Bergman and Rudner sold everything in LA; they didn’t want to travel any more. Vegas was perfect, both as workplace and place to raise Molly. Rudner laughed at the memory of one father approaching her on the last day of school asking whether it was true “Rita Rudner’s kid came here.” (As a parent, Rudner used ‘Bergman’ as a surname.)
When Molly was younger, Rudner didn’t mention her in her act, until Molly herself queried why she wasn’t. She has only asked Rudner to change one joke about her sitting on the back seat of the car. Could she please be allowed to sit in the front seat in the joke, she asked her mom.
Molly, now a teenager about to enter her senior year, likes music and forensics, Rudner said. “So she’s going to figure out why composers die,” Rudner laughed. “I’m not sure there’s money in it, but that’s what she’s going to do.”
Rudner doesn’t feel she missed out on making the TV shows she once wanted to make. She recalled visiting Hugh Laurie when he was starring in House. Laurie revealed that he was there at 6 a.m. every morning; then there were the late nights and the scripts to learn for the following Monday.
She and Bergman have it pretty good, Rudner said; they’ve made “quite a bit of money,” Bergman sorts out all the logistics of where she needs to be. She can write herself characters, but not perform other people’s. She starred in a sitcom, Melissa & Joey, as a “drunken mother” and Bergman told her she wasn’t very good. “I said, ‘I know, let’s not watch it again.’”
As we laughed, Bergman entered the room. The couple talked of Molly heading off to college. Bergman said he was trying to convince Rudner to stop performing. “Performers are hamsters on a wheel,” he said. “They’re convinced that if you stop, the world will end and you will not make any more money ever again. And I subscribe to a different theory.”
Joan Rivers dreaded not working, I recalled; and Rudner recalled Rivers saying how the white pages of an empty diary blinded her.
Bergman laughed. “I see you like Elaine Stritch. Still here. Black tights!”
Rudner whooped. “Judy Garland!”
Maybe they should do a sequel to Peter’s Friends, Bergman pondered, in the vein of other movie sequels.
If she gets one word wrong in her act, Rudner said, Bergman puts his head in his hands. When Molly was learning to play tennis Molly would say to Bergman, “Every time I miss, would you mind not throwing your hat on the floor?” He writes at their big desk, Rudner puts her feet up on the other side. In writing the play, she mainly focused on writing the female part, he the male.
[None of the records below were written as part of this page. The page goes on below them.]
(* ===== verification/SkipList.v ===== *)
(** * SkipList: the ordered half of a sorted set

    [src/core/skiplist.h] and [src/core/skiplist.cpp]. Nodes live in a heap and
    point to each other; every forward pointer carries the number of nodes it
    skips. [None] is a dereference of a null or freed pointer or an index out
    of bounds. The random bits are an argument. The invariant describes the
    heap by the sequence of towers it links, and every operation is specified
    on that sequence. *)

From Stdlib Require Import ZArith Lia.
From stdpp Require Import base list numbers option gmap sorting strings.
From S2P Require Import Prelude Order Double.

Module SkipList.

Definition kSkipListMaxLevel : nat := 32.
(** [static_cast<std::uint32_t>(kSkipListP * 0xFFFF)]: a quarter of 65535. *)
Definition kSkipListThreshold : Z := 16383.

(** ** Ranges *)

Record ScoreRange := mkRange { min : Z; max : Z; min_exclusive : bool; max_exclusive : bool }.

Definition isEmpty (r : ScoreRange) : bool :=
  if Double.gt (min r) (max r) then true
  else if Double.eq (min r) (max r) && (min_exclusive r || max_exclusive r) then true
  else false.

Definition below_min (r : ScoreRange) (score : Z) : bool :=
  if min_exclusive r then Double.le score (min r) else Double.lt score (min r).
Definition above_max (r : ScoreRange) (score : Z) : bool :=
  if max_exclusive r then Double.ge score (max r) else Double.gt score (max r).

Definition containsScore (r : ScoreRange) (score : Z) : bool :=
  if below_min r score then false else if above_max r score then false else true.

(** ** Nodes *)

(** A forward pointer and its span. *)
Abbreviation level := (option nat * Z)%type.

Record node := mkNode { member : bytes; score : Z; backward : option nat; levels : list level }.

Record t := mk {
  heap : gmap nat node; fresh : nat;
  header_ : nat; tail_ : option nat; length_ : Z; level_ : nat }.

Definition new : t :=
  mk {[0%nat := mkNode [] 0 None (replicate kSkipListMaxLevel (None, 0))]} 1 0 None 0 1.
Lemma listpack_refines_list_witness :
  let os := [Append (str "a"); AppendInteger (-70000); Append (str "b"); ReplaceAt 0 (str "12")] in
  let b := run new os in
  let vs := spec_run [] os in
  toStrings b = vs /\
  snd (exec b (EraseRange 1 2)) = snd (spec_exec vs (EraseRange 1 2)) /\
  toStrings (fst (exec b (EraseRange 1 2))) = fst (spec_exec vs (EraseRange 1 2)).
Proof.
  apply (listpack_refines_list
    [Append (str "a"); AppendInteger (-70000); Append (str "b"); ReplaceAt 0 (str "12")]
    (EraseRange 1 2)); decide_now.
Defined.

(** the readers of a listpack agree with the sequence it stores: the
    element count (walked when the 16-bit header field is saturated), indexed
    access with the integer or string tag the encoder chose, and [find], which
    returns the first index at or after [start], in steps of [step], whose
    string equals the needle, and nothing when there is none. *)
Theorem listpack_observers (os : list op) (i : nat) (v : bytes) (start step : nat) :
  Forall op_ok os ->
  let b := run new os in
  let vs := spec_run [] os in
  numElements b = length vs /\
  get b i = elem_of_value <$> vs !! i /\
  (forall k, find b v start step = Some k <-> first_at vs v start step k).
Proof.
  intros Hos b vs. pose proof (stores_run new [] os stores_new Hos) as Hs.
  split; [by apply stores_numElements|]. split; [by apply stores_get|]. intros k.
  pose proof (find_stores _ _ v start step Hs) as Hf. fold b vs in Hf.
  destruct (find b v start step) as [m|].
  - split; [by intros [= <-]|]. intros Hk. f_equal.
    destruct Hf as (A1 & A2 & A3 & A4), Hk as (B1 & B2 & B3 & B4).
    destruct (Nat.lt_trichotomy m k) as [Hlt|[->|Hlt]]; [|done|].
    + by destruct (B4 m ltac:(lia) A2).
    + by destruct (A4 k ltac:(lia) B2).
  - split; [done|]. intros Hk. by destruct (Hf k).
Qed.
(* ===== verification/Dict.v ===== *)
(** * Dict: the incrementally rehashed hash table

    [src/core/dict.h]. A dictionary is two vectors of chains; while a resize is
    in progress both are live and each call migrates one bucket. Operations
    return [None] where the C++ would index a vector out of bounds, so a result
    [Some _] also says that no such access happens. [models d m] relates a
    dictionary to the finite map it represents. *)

From Stdlib Require Import ZArith Lia.
From stdpp Require Import base list numbers gmap option.
From S2P Require Import Prelude MapSpec.

Module Dict.

(** ** Bit reversal and hashing *)

(** [((v >> s) & m) | ((v & m) << s)] in 64 bits. *)
Definition rev_stage (v s m : Z) : Z :=
  u64 (Z.lor (Z.land (Z.shiftr v s) m) (u64 (Z.shiftl (Z.land v m) s))).

Definition reverseBits (v : Z) : Z :=
  let v := rev_stage v 1 0x5555555555555555 in
  let v := rev_stage v 2 0x3333333333333333 in
  let v := rev_stage v 4 0x0F0F0F0F0F0F0F0F in
  let v := rev_stage v 8 0x00FF00FF00FF00FF in
  let v := rev_stage v 16 0x0000FFFF0000FFFF in
  Z.lor (Z.shiftr v 32) (u64 (Z.shiftl v 32)).

(** FNV-1a over the bytes of the key. *)
Definition hash (key : bytes) : Z :=
  foldl (fun h c => u64 (Z.lxor h c * 1099511628211)) 1469598103934665603 key.

Section Dict.
Context {T : Type}.

(** [Entry]: a chain is the list of its (key, value) pairs, head first. *)
Abbreviation entry := (bytes * T)%type.
Abbreviation table := (list (list entry)).
(* ===== verification/HashValue.v ===== *)
(** * HashValue: the hash type and its two encodings

    [HashValue] of [src/core/collections.h] and [src/core/collections.cpp]: a
    listpack of alternating fields and values that becomes a hash table when
    it outgrows the limits. The table is any implementation of [MapOps]; its
    behaviour enters the proofs only through [MapLaws]. [holds h m] says that
    the hash [h] represents the map [m] whatever its encoding. *)

From Stdlib Require Import ZArith Lia.
From stdpp Require Import base list numbers gmap option strings.
From S2P Require Import Prelude Encoding Limits Listpack MapSpec Dict.

(** Alternating fields and values of a list of pairs. *)
Fixpoint flat (ps : list (bytes * bytes)) : list bytes :=
  match ps with
  | [] => []
  | (f, v) :: ps => f :: v :: flat ps
  end.

Module HashValue.
Section HashValue.
Context {D : Type -> Type} {ops : MapOps D}.

Record t := mk { encoding_ : ObjEncoding; listpack_ : bytes; table_ : D bytes }.

Definition new : t := mk EListPack Listpack.new mnew.

Definition set_listpack (h : t) (lp : bytes) : t := mk (encoding_ h) lp (table_ h).
Definition set_table (h : t) (tb : D bytes) : t := mk (encoding_ h) (listpack_ h) tb.

Definition is_table (h : t) : bool := bool_decide (encoding_ h = EHashTable).

Definition size (h : t) : nat :=
  if bool_decide (encoding_ h = EListPack) then (Listpack.numElements (listpack_ h) / 2)%nat
  else msize (table_ h).

(** A [const] lookup may still migrate buckets of the table, so the readers
    return the state too. *)
Definition get (h : t) (field : bytes) : option (t * option bytes) :=
  if is_table h then
    '(tb, found) ← mfind (table_ h) field;
    Some (set_table h tb, found)
  else
    match Listpack.find (listpack_ h) field 0 2 with
    | None => Some (h, None)
    | Some index =>
        match Listpack.get (listpack_ h) (index + 1) with
        | None => Some (h, None)
        | Some element => Some (h, Some (Listpack.toString element))
        end
    end.

Definition contains (h : t) (field : bytes) : option (t * bool) :=
  if is_table h then
    '(tb, found) ← mfind (table_ h) field;
    Some (set_table h tb, is_some found)
  else Some (h, is_some (Listpack.find (listpack_ h) field 0 2)).

Definition shouldConvert (h : t) (field value : bytes) : bool :=
  (hash_max_listpack_entries defaultLimits <=? size h)%nat ||
  (hash_max_listpack_value defaultLimits <? length field)%nat ||
  (hash_max_listpack_value defaultLimits <? length value)%nat.

(** [for (i = 0; i + 1 < flat.size(); i += 2) table_.insert(flat[i], flat[i + 1])] *)
Fixpoint insert_pairs (tb : D bytes) (fl : list bytes) : option (D bytes) :=
  match fl with
  | f :: v :: fl =>
      '(tb, _) ← minsert tb f v;
      insert_pairs tb fl
  | _ => Some tb
  end.

Definition convertToHashTable (h : t) : option t :=
  if is_table h then Some h
  else
    tb ← insert_pairs (table_ h) (Listpack.toStrings (listpack_ h));
    Some (mk EHashTable (Listpack.clear (listpack_ h)) tb).

(** The longest string element; integers do not count. *)
Definition longest_string (es : list Listpack.elem) : nat :=
  foldl (fun longest e => match e with Listpack.Str s => Nat.max longest (length s) | _ => longest end)
    0%nat es.
Definition rank (z : t) (member : bytes) : option (t * option Z) :=
  if is_skiplist z then
    '(d, found) ← mfind (scores_ z) member;
    match found with
    | None => Some (set_scores z d, None)
    | Some sc => r ← SkipList.rankOf (skiplist_ z) sc member; Some (set_scores z d, r)
    end
  else
    match Listpack.find (listpack_ z) member 0 2 with
    | None => Some (z, None)
    | Some index => Some (z, Some (Z.of_nat (index / 2)))
    end.

Definition all (z : t) : option (list (bytes * Z)) :=
  if bool_decide (encoding_ z = EListPack) then Some (pairs (Listpack.toStrings (listpack_ z)))
  else SkipList.elements (skiplist_ z).

(** [{begin + start, begin + stop + 1}]: a range that ends before it begins is
    undefined. *)
Definition range (z : t) (start stop : Z) : option (list (bytes * Z)) :=
  everything ← all z;
  let n := Z.of_nat (length everything) in
  if n <=? start then Some []
  else
    let stop := Z.min stop (n - 1) in
    if stop + 1 <? start then None
    else Some (take (Z.to_nat (stop + 1 - start)) (drop (Z.to_nat start) everything)).

(** From a node on, while the scores are in range. *)
Fixpoint collect (h : gmap nat SkipList.node) (fuel : nat) (r : SkipList.ScoreRange) (x : option nat)
    : option (list (bytes * Z)) :=
  match x with
  | None => Some []
  | Some y =>
      match fuel with
      | O => None
      | S fuel =>
          n ← h !! y;
          if negb (SkipList.containsScore r (SkipList.score n)) then Some []
          else
            '(f, _) ← SkipList.levels n !! 0%nat;
            rest ← collect h fuel r f;
            Some ((SkipList.member n, SkipList.score n) :: rest)
      end
  end.

Definition rangeByScore (z : t) (r : SkipList.ScoreRange) : option (list (bytes * Z)) :=
  if SkipList.isEmpty r then Some []
  else if is_skiplist z then
    first ← SkipList.firstInRange (skiplist_ z) r;
    collect (SkipList.heap (skiplist_ z)) (base.size (SkipList.heap (skiplist_ z))) r first
  else
    everything ← all z;
    Some (List.filter (fun e => SkipList.containsScore r (snd e)) everything).
(* ===== verification/ListValue.v ===== *)
(** * ListValue: the list type as a sequence of listpack nodes

    [ListValue] of [src/core/collections.h] and [src/core/collections.cpp]: a
    quicklist, that is a non-empty vector of listpacks whose concatenation is
    the list. [holds l vs] says that [l] represents the sequence [vs]. *)

From Stdlib Require Import ZArith Lia.
From stdpp Require Import base sets list numbers option strings.
From S2P Require Import Prelude Encoding Limits Listpack.

Module ListValue.

Record t := mk { encoding_ : ObjEncoding; nodes_ : list bytes }.

Definition new : t := mk EListPack [Listpack.new].

Definition nodes_size (nodes : list bytes) : nat :=
  foldl (fun total node => total + Listpack.numElements node)%nat 0%nat nodes.

Definition size (l : t) : nat := nodes_size (nodes_ l).

Definition maybeConvert (nodes : list bytes) : t :=
  mk (if (length nodes =? 1)%nat
         && (Listpack.totalBytes (nodes !!! 0%nat) <=? list_max_listpack_bytes defaultLimits)%nat
      then EListPack else EQuickList) nodes.

Definition adoptNodes (l : t) (nodes : list bytes) : t * bool :=
  if (nodes_size nodes =? 0)%nat then (l, false) else (maybeConvert nodes, true).

Definition wouldOverflowNode (node value : bytes) : bool :=
  let projected := (Listpack.totalBytes node + length value + 11)%nat in
  (0 <? Listpack.numElements node)%nat && (list_max_listpack_bytes defaultLimits <? projected)%nat.

(** [nodes_.back()] *)
Definition back (nodes : list bytes) : bytes := nodes !!! (length nodes - 1)%nat.

(** The append of one value that [pushBack] and [rebuildFrom] share. *)
Definition push_last (nodes : list bytes) (value : bytes) : list bytes :=
  let nodes := if wouldOverflowNode (back nodes) value then nodes ++ [Listpack.new] else nodes in
  <[(length nodes - 1)%nat := Listpack.append (back nodes) value]> nodes.

Definition pushBack (l : t) (value : bytes) : t := maybeConvert (push_last (nodes_ l) value).

Definition pushFront (l : t) (value : bytes) : t :=
  let nodes := nodes_ l in
  let nodes := if wouldOverflowNode (nodes !!! 0%nat) value then Listpack.new :: nodes else nodes in
  maybeConvert (<[0%nat := (Listpack.insertAt (nodes !!! 0%nat) 0 value).1]> nodes).

(** The end of both pops: erase element [i] of node [n], drop the node when it
    became empty unless it is the only one. *)
Definition pop_at (nodes : list bytes) (n i : nat) : list bytes :=
  let node := (Listpack.eraseAt (nodes !!! n) i).1 in
  let nodes := <[n := node]> nodes in
  if (Listpack.numElements node =? 0)%nat && (1 <? length nodes)%nat
  then delete n nodes else nodes.

(** The loop of [popFront]: [todo] nodes remain, the next is number [n]. *)
Fixpoint popFront_loop (l : t) (todo n : nat) : t * option bytes :=
  match todo with
  | O => (l, None)
  | S todo =>
      let node := nodes_ l !!! n in
      if (Listpack.numElements node =? 0)%nat then popFront_loop l todo (S n)
      else
        match Listpack.get node 0 with
        | None => (l, None)
        | Some element => (maybeConvert (pop_at (nodes_ l) n 0), Some (Listpack.toString element))
        end
  end.
Definition size (db : t) : nat := msize (dict_ db).
Definition expiresSize (db : t) : nat := msize (expires_ db).

Definition setExpireAt (db : t) (key : bytes) (at_ms : Z) : option t :=
  '(e, _) ← minsert (expires_ db) key at_ms;
  Some (set_expires db e).

Definition persist (db : t) (key : bytes) : option (t * bool) :=
  '(e, b) ← merase (expires_ db) key;
  Some (set_expires db e, b).

Definition expireAtMs (db : t) (key : bytes) : option (t * Z) :=
  '(e, when_) ← mfind (expires_ db) key;
  Some (set_expires db e, from_option id (-1) when_).

Definition ttlMs (db : t) (key : bytes) (now_ms : Z) : option (t * Z) :=
  '(db, v) ← lookupRead db key now_ms;
  if negb (is_some v) then Some (db, -2)
  else
    '(db, when_) ← expireAtMs (db : t) key;
    if when_ <? 0 then Some (db, -1)
    else
      let remaining := i64 (when_ - now_ms) in
      Some (db, if remaining <? 0 then 0 else remaining).

Definition flush (db : t) : t :=
  set_expires (set_dict db (mclear (dict_ db))) (mclear (expires_ db)).

(** The sampling loop of one iteration: [n] samples, the next one being
    number [k] of the cycle; [rng k] are the generator's values for it. *)
Fixpoint sample (n : nat) (e : D Z) (rng : nat -> nat -> Z) (k : nat) (now_ms : Z)
    : nat * list bytes :=
  match n with
  | O => (0%nat, [])
  | S n =>
      match mrandom e (rng k) with
      | None => (0%nat, [])
      | Some (key, when_) =>
          let r := sample n e rng (S k) now_ms in
          (S r.1, if when_ <=? now_ms then key :: r.2 else r.2)
      end
  end.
Rudner said she does gigs where the family likes to travel to, whether that be Hawaii or London. “That’s what people in showbusiness do. Or we’d just stay home.”
Rudner and I surveyed the Two’s a Crowd stage, as technical staff set up lights, and hammered and drilled away. “All I need is the audience close to me,” said Rudner. “I need to see the first three rows, and feel that connection.”
Rudner feels she may be in retirement; Bergman calls it semi-retirement. Perhaps it would be most accurate to say that Rudner works how, when, and where she wants to. She doesn’t want to work all the time, but just to know she has some gigs coming up in places she wants to be.
“I have no bucket list,” Rudner said. “I like to do what I am doing when I am doing it. And so after this,” she said with a merry laugh, “maybe I’ll get a summer handbag on sale.”